Postpone withdrawals. Most retirement savers aren’t dipping into their nest egg immediately upon retirement. In fact, most investors don’t even touch their 401(k) savings until they are required to. Only 18 percent of households with retirement accounts make any withdrawals in a typical year between ages 60 and 69, according to a recent National Bureau of Economic Research (NBER) study of IRA, Keogh, 401(k), and Thrift Plan account holders between 1997 and 2005. The proportion of households making a retirement account withdrawal grows slowly from about 10 percent at age 60 to 23 percent at age 69. Delaying 401(k) withdrawals early in your retirement gives you additional time to build up more tax-deferred growth.

Avoid tax penalties. After decades of delaying taxes, retirees age 70½ and older are required to take distributions from traditional retirement accounts and pay any resulting income tax. (Seniors who are still working and not at least 5 percent owners of the company may be able to further delay 401(k) withdrawals.) Account holders who fail to withdraw the required amount from their traditional 401(k) or IRA face a 50 percent tax penalty on the amount that should have been withdrawn in additional to the regular income tax due. Between ages 69 and 71, the proportion of households taking retirement account withdrawals jumps from about 20 percent to over 60 percent. And after age 73, about 70 percent of households take withdrawals annually. “The sharp increase in withdrawals when distributions become mandatory suggests that many households in their early 70s would not make withdrawals if it were not for the required minimum distribution rules,” write NBER researchers James Poterba, Steven Venti, and David Wise. Withdrawals from Roth 401(k)s and Roth IRAs are not required after age 70½ because account owners already paid income tax on that money.

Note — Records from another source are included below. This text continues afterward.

Lemma sorted_split (l1 l2 : list (N * InstanceId)) a b :
  StronglySorted older (l1 ++ l2) → a ∈ l1 → b ∈ l2 → older a b.
Proof.
  induction l1 as [|x l1 IH]; intros Hs Ha Hb; [by apply not_elem_of_nil in Ha|]. cbn in Hs. inversion Hs as [|? ? Hs' Hf]; subst.
  apply elem_of_cons in Ha as [->|Ha]; [|by apply IH]. rewrite Forall_forall in Hf. apply Hf, elem_of_app. by right.
Qed.

(** C25: The policy puts to sleep whom it must and nobody else.  After a pass
    of it no more instances are awake than the deployment allows, but for
    those the engine does not give up, and no fewer than it allows; whoever
    was put to sleep is alive in its snapshot and had been idle for longer
    than anyone left awake; and the root, and whoever would not hear a
    message in its sleep, are as they were. *)
Theorem residency_lru root n s (Hwf : wf s) (Hallow : sw_allow_hibernation s = true) :
  ∃ s', enforce_residency root n s = Ret tt s' ∧ wf s'
    ∧ (length (awake root s') ≤ n ∨ ∀ id, id ∈ awake root s' → refuses s id)
    ∧ min n (length (awake root s)) ≤ length (awake root s')
    ∧ (∀ a b, a ∈ candidates root s → b ∈ candidates root s → a.2 ∉ awake root s' → b.2 ∈ awake root s' →
         refuses s b.2 ∨ older a b)
    ∧ (∀ id, id ∉ awake root s → slot_of s' id = slot_of s id)
    ∧ ∀ id, id ∈ awake root s → id ∈ awake root s' ∨ ∃ sl', slot_of s' id = Some sl' ∧ s_alive sl' = true ∧ is_Some (s_snap sl').
Proof.
  unfold enforce_residency, mbind, M_bind, get_state. cbv beta iota zeta.
  pose proof (candidates_awake root s) as Hca.
  assert (Hlen : length (candidates root s) = length (awake root s)) by by rewrite <-Hca, length_fmap.
  case_bool_decide as Hn.
  { exists s. split_and!; [done|done|left; lia|lia| |done|by left].
    intros a b Ha _ Hna. destruct Hna. rewrite <-Hca. by apply list_elem_of_fmap_2. }
  set (cs := merge_sort older (candidates root s)).
  assert (Hperm : cs ≡ₚ candidates root s) by apply merge_sort_Permutation.
  assert (Hnd : NoDup cs.*2).
  { rewrite Hperm, Hca. by apply NoDup_filter, ids_NoDup. }
  assert (Hin : Forall (λ c, c.2 ∈ awake root s) cs).
  { apply Forall_forall. intros c Hc. rewrite <-Hca. rewrite Hperm in Hc. by apply list_elem_of_fmap_2. }
  destruct (evict_spec root (length (candidates root s) - n) cs s Hwf Hallow Hnd Hin)
    as (s' & tried & rest & k & Hev & Hl & Hwf' & Hout & Htried & Hk & Hcount & Hrest).
  assert (Hall : ∀ id, id ∈ awake root s → ∃ c, c ∈ cs ∧ c.2 = id).
  { intros id. rewrite <-Hca. intros (c & -> & Hc)%list_elem_of_fmap. exists c. by rewrite Hperm. }
  assert (Hstay : ∀ id, id ∉ tried.*2 → id ∈ awake root s' ↔ id ∈ awake root s).
  { intros id Hnt. rewrite !awake_spec by done. unfold wake_on_message. by rewrite (Hout _ Hnt). }
  assert (Hsub : ∀ id, id ∈ tried.*2 → id ∈ awake root s).
  { intros id (c & -> & Hc)%list_elem_of_fmap. rewrite Forall_forall in Hin. apply Hin. rewrite Hl. by apply elem_of_app; left. }
  exists s'. split_and!.
  - done.
  - done.
  - destruct Hrest as [->|Hrest]; [left; lia|right]. intros id Hid. rewrite Hrest, app_nil_r in Hl.
    assert (Hold : id ∈ awake root s).
    { destruct (decide (id ∈ tried.*2)); [by apply Hsub|by apply Hstay]. }
    destruct (Hall id Hold) as (c & Hc & <-). rewrite Hl in Hc. by destruct (Htried c Hc) as [[]|[_ ?]].
  - lia.
  - intros a b Ha Hb Hna Hb'. rewrite <-Hperm in Ha, Hb.
    assert (Hat : a ∈ tried).
    { rewrite Hl in Ha. apply elem_of_app in Ha as [?|Ha]; [done|]. destruct Hna. apply Hstay.
      - intros Hx. rewrite Hl, fmap_app in Hnd. apply NoDup_app in Hnd as (_ & Hd & _). apply (Hd _ Hx). by apply list_elem_of_fmap_2.
      - rewrite Forall_forall in Hin. apply Hin. rewrite Hl. by apply elem_of_app; right. }
    rewrite Hl in Hb. apply elem_of_app in Hb as [Hb|Hb]; [left; by destruct (Htried b Hb) as [[]|[_ ?]]|right].
    eapply sorted_split; [|done..]. rewrite <-Hl. apply StronglySorted_merge_sort; apply _.
  - intros id Hid. apply Hout. intros Hx. by apply Hid, Hsub.
  - intros id Hid. destruct (decide (id ∈ tried.*2)) as [Ht|Ht]; [|left; by apply Hstay].
    apply list_elem_of_fmap in Ht as (c & -> & Hc). destruct (Htried c Hc) as [[_ ?]|[? _]]; [by right|by left].
Qed.
End residency.
End ResidencyFacts.

(** ** The loop's promises *)
Module ServeFacts.
Import Serve.
#[local] Existing Instances any_name any_flow.

(** What the loop relies on in an acceptor: its listeners stay, whom it hands
    on and whom it owns belong to one of them, an answer concerns the
    connection it names alone, and, while tokens are told apart, one that
    refuses ends it. *)
Class AcceptorLaws (B : Type) `{!Acceptor B} := {
  a_ok : B → Prop;
  a_distinct : B → Prop;
  ok_answer t o (b : B) : a_ok b → a_ok (answer t o b);
  ok_try (b : B) : a_ok b → a_ok (try_next b).2;
  ok_within d (b : B) : a_ok b → a_ok (next_within d b).2;
  same_answer t o (b : B) : listeners (answer t o b) = listeners b;
  same_try (b : B) : a_ok b → listeners (try_next b).2 = listeners b;
  same_within d (b : B) : a_ok b → listeners (next_within d b).2 = listeners b;
  try_bound (b : B) i : a_ok b → (try_next b).1 = Some i → Listen.listener i < length (listeners b);
  within_bound d (b : B) i : a_ok b → (next_within d b).1 = Some i → Listen.listener i < length (listeners b);
  owner_bound t (b : B) i : a_ok b → owner_of t b = Some i → i < length (listeners b);
  distinct_answer t o (b : B) : a_distinct b → a_distinct (answer t o b);
  refused_ends t status text (b : B) : a_distinct b → owner_of t (answer t (Listen.Refused status text) b) = None;
  answer_others t t' o (b : B) : t' ≠ t → owner_of t' (answer t o b) = owner_of t' b;
}.

Section serve.
Context {E I C conn fut W B : Type} `{!InstanceOps I, !EngineOps E I, !Instants C, !Connectors conn fut W, !HostcallWire,
  !Codec, !RefWire, !RefWireLaws, !PumpFuel, !Acceptor B, !AcceptorLaws B}.
Abbreviation Deployment := (Swarm E (PumpHost (DeployHost C) conn fut W) I).
Abbreviation St := (Serving Deployment B).
Implicit Types (s : St) (sw : Deployment) (root : InstanceId).

Lemma wp_on_sw {A} t (m : M Deployment A) (Q : A → St → Prop) s :
  wp t m (λ a sw, Q a (set_sw sw s)) (sv_sw s) → wp t (on_sw m) Q s.
Proof. unfold wp, on_sw. by destruct (m (sv_sw s)). Qed.

Lemma wf_host f sw : wf sw → wf (set_host f sw).
Proof. intros Hwf. apply (wf_settings sw); try done. apply Hwf. Qed.

Lemma wp_instant t (Q : N → Deployment → Prop) sw :
  (∀ n h, Q n (set_host h sw)) → wp t Driver.instant Q sw.
Proof. intros HQ. unfold Driver.instant. do 2 wp_step. destruct (DeployHost.now _) as [n h]. by wp_steps. Qed.

Definition tok (h : Held) : N := Listen.token (hd_ingress h).

Record serving_ok s : Prop := {
  ok_sw : wf (sv_sw s);
  ok_bound : a_ok (sv_bound s);
  ok_held : Forall (λ h, Listen.listener (hd_ingress h) < length (listeners (sv_bound s))) (sv_held s);
}.

(** *** Held requests *)

Lemma push_returns root q from msg sw :
  wf sw → ∃ r sw', push root q from msg sw = Ret r sw' ∧ wf sw'.
Proof.
  intros Hwf. apply wp_sure; [apply sure_push|].
  eapply wp_mono; [apply (wp_quiet (Fl := any_flow) true 0); [by apply calm_push|done|lia]|]. by intros r s' [? _].
Qed.

(** What a try makes of a request, by what the push says: taken up, refused,
    or, while its queue is absent, kept until its grace is over. *)
Definition kept (t : N) (e : Held * result unit SwarmError) : bool :=
  bool_decide (e.2 = Err UnknownQueue) && bool_decide (t < hd_until e.1)%N.
Definition turned_away (t : N) (e : Held * result unit SwarmError) : bool := negb (is_ok e.2) && negb (kept t e).

(** The pushes that were tried, and what they said. *)
Inductive pushes (rts : list Listen.ListenerRt) root : list (Held * result unit SwarmError) → Deployment → Deployment → Prop :=
  | pushes_nil sw : pushes rts root [] sw sw
  | pushes_cons h rt r es sw sw1 sw2 :
      rts !! Listen.listener (hd_ingress h) = Some rt →
      push root (Listen.queue rt) Driver.runtime_sender (Listen.message (hd_ingress h)) sw = Ret r sw1 →
      pushes rts root es sw1 sw2 → pushes rts root ((h, r) :: es) sw sw2.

[See 3 Last-Minute Retirement Tax Breaks for 2010.]

Avoid two distributions in the same year. The year you turn 70½, you have until April 1 of the following year to take your required distribution. But every year after that, required minimum distributions must be taken by December 31. If you wait until the April 1 deadline to take your first distribution, you will have to make two withdrawals in the same year, which could result in a hefty income tax bill that year.

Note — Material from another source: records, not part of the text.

Lemma scoreAmount_ok bankTx bookTx settings acc :
  accOK acc -> accOK (scoreAmount bankTx bookTx settings acc).
Proof.
  destruct acc as [[q|] w]; unfold accOK, scoreAmount; simpl; intros [Hw Hq];
    destruct (s_matchByAmount settings); simpl; try (split; [lra | exact Hq]);
    destruct (Qeq_bool _ _); simpl; split; try lra; exact I.
Qed.

Lemma scoreDate_ok bankTx bookTx settings acc :
  accOK acc -> accOK (scoreDate bankTx bookTx settings acc).
Proof.
  destruct acc as [score w]. unfold accOK, scoreDate. simpl. intros [Hw Hq].
  destruct (s_matchByDate settings); simpl; [|split; assumption].
  pose proof (daysBetween_nonneg bankTx bookTx) as Hd.
  destruct (Qle_bool _ _) eqn:Hle; simpl.
  2:{ split; [lra|]. destruct score; [lra | exact I]. }
  apply Qle_bool_iff in Hle.
  destruct (Qeq_bool (s_dateTolerance settings) 0) eqn:Hz; simpl.
  { split; [lra|]. destruct score; exact I. }
  apply Qeq_bool_neq in Hz.
  assert (0 < s_dateTolerance settings)%Q as Hpos.
  { destruct (Qlt_le_dec 0 (s_dateTolerance settings)) as [?|?]; [assumption|].
    exfalso. apply Hz. lra. }
  set (d := (daysBetween bankTx bookTx / s_dateTolerance settings)%Q).
  assert (0 <= d <= 1)%Q as Hdr.
  { subst d. split.
    - apply Qle_shift_div_l; [assumption | lra].
    - apply Qle_shift_div_r; [assumption | lra]. }
  split; [lra|]. destruct score; simpl; [lra | exact I].
Qed.

Lemma scoreDescription_ok bankTx bookTx settings acc :
  accOK acc -> accOK (scoreDescription bankTx bookTx settings acc).
Proof.
  destruct acc as [score w]. unfold accOK, scoreDescription. simpl. intros [Hw Hq].
  destruct (_ && _); simpl; [|split; assumption].
  pose proof (calculateStringSimilarity_range
                (toLowerCase (description bankTx))
                (toLowerCase (description bookTx))) as Hs.
  split; [lra|]. destruct score; simpl; [lra | exact I].
Qed.

Lemma scoreReference_ok bankTx bookTx settings acc :
  accOK acc -> accOK (scoreReference bankTx bookTx settings acc).
Proof.
  destruct acc as [score w]. unfold accOK, scoreReference. simpl. intros [Hw Hq].
  destruct (_ && _); simpl; [|split; assumption].
  pose proof (calculateStringSimilarity_range
                (toLowerCase (default EmptyString (reference bankTx)))
                (toLowerCase (default EmptyString (reference bookTx)))) as Hs.
  split; [lra|]. destruct score; simpl; [lra | exact I].
Qed.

Reduce withdrawal rates. The less you withdraw from your 401(k) each year, the longer your money will last. Before age 70, the average 401(k) withdrawal is about 1.9 percent of the account balance each year. “In most years, the average real rate of return earned on personal retirement account balances would exceed this value, so the pool of personal retirement account assets would grow even in the absence of new contributions,” NBER found. After age 70, the average annual withdrawal rate is 5.2 percent. “Rather than declining in value after households retire and begin to finance retirement consumption, our findings suggest that personal retirement account balances continue to grow through at least age 85, although the rate of growth is slower at older ages than at younger ages,” according to the NBER report.

While most retirees spend about 5 percent or less of their nest egg each year, some retirees do withdraw unsustainable amounts from their retirement accounts. Between ages 60 and 69, about 7 percent of households withdraw more than 10 percent of their retirement assets. And 11 percent of those over age 72 withdraw more than 20 percent of their balance in a single year. These households are in danger of using up their savings too quickly.

[See 6 Retirement Planning Regrets.]

Reinvest withdrawals. Taking money out of your retirement accounts doesn’t mean you need to spend it. “Withdrawals from personal retirement accounts do not necessarily translate into consumption,” the NBER study found. “Households may simply redirect their assets from personal retirement accounts to other investment accounts.” If you don’t need the money right away, consider reinvesting your 401(k) withdrawals in a taxable investment account, bonds, or a savings account for future use.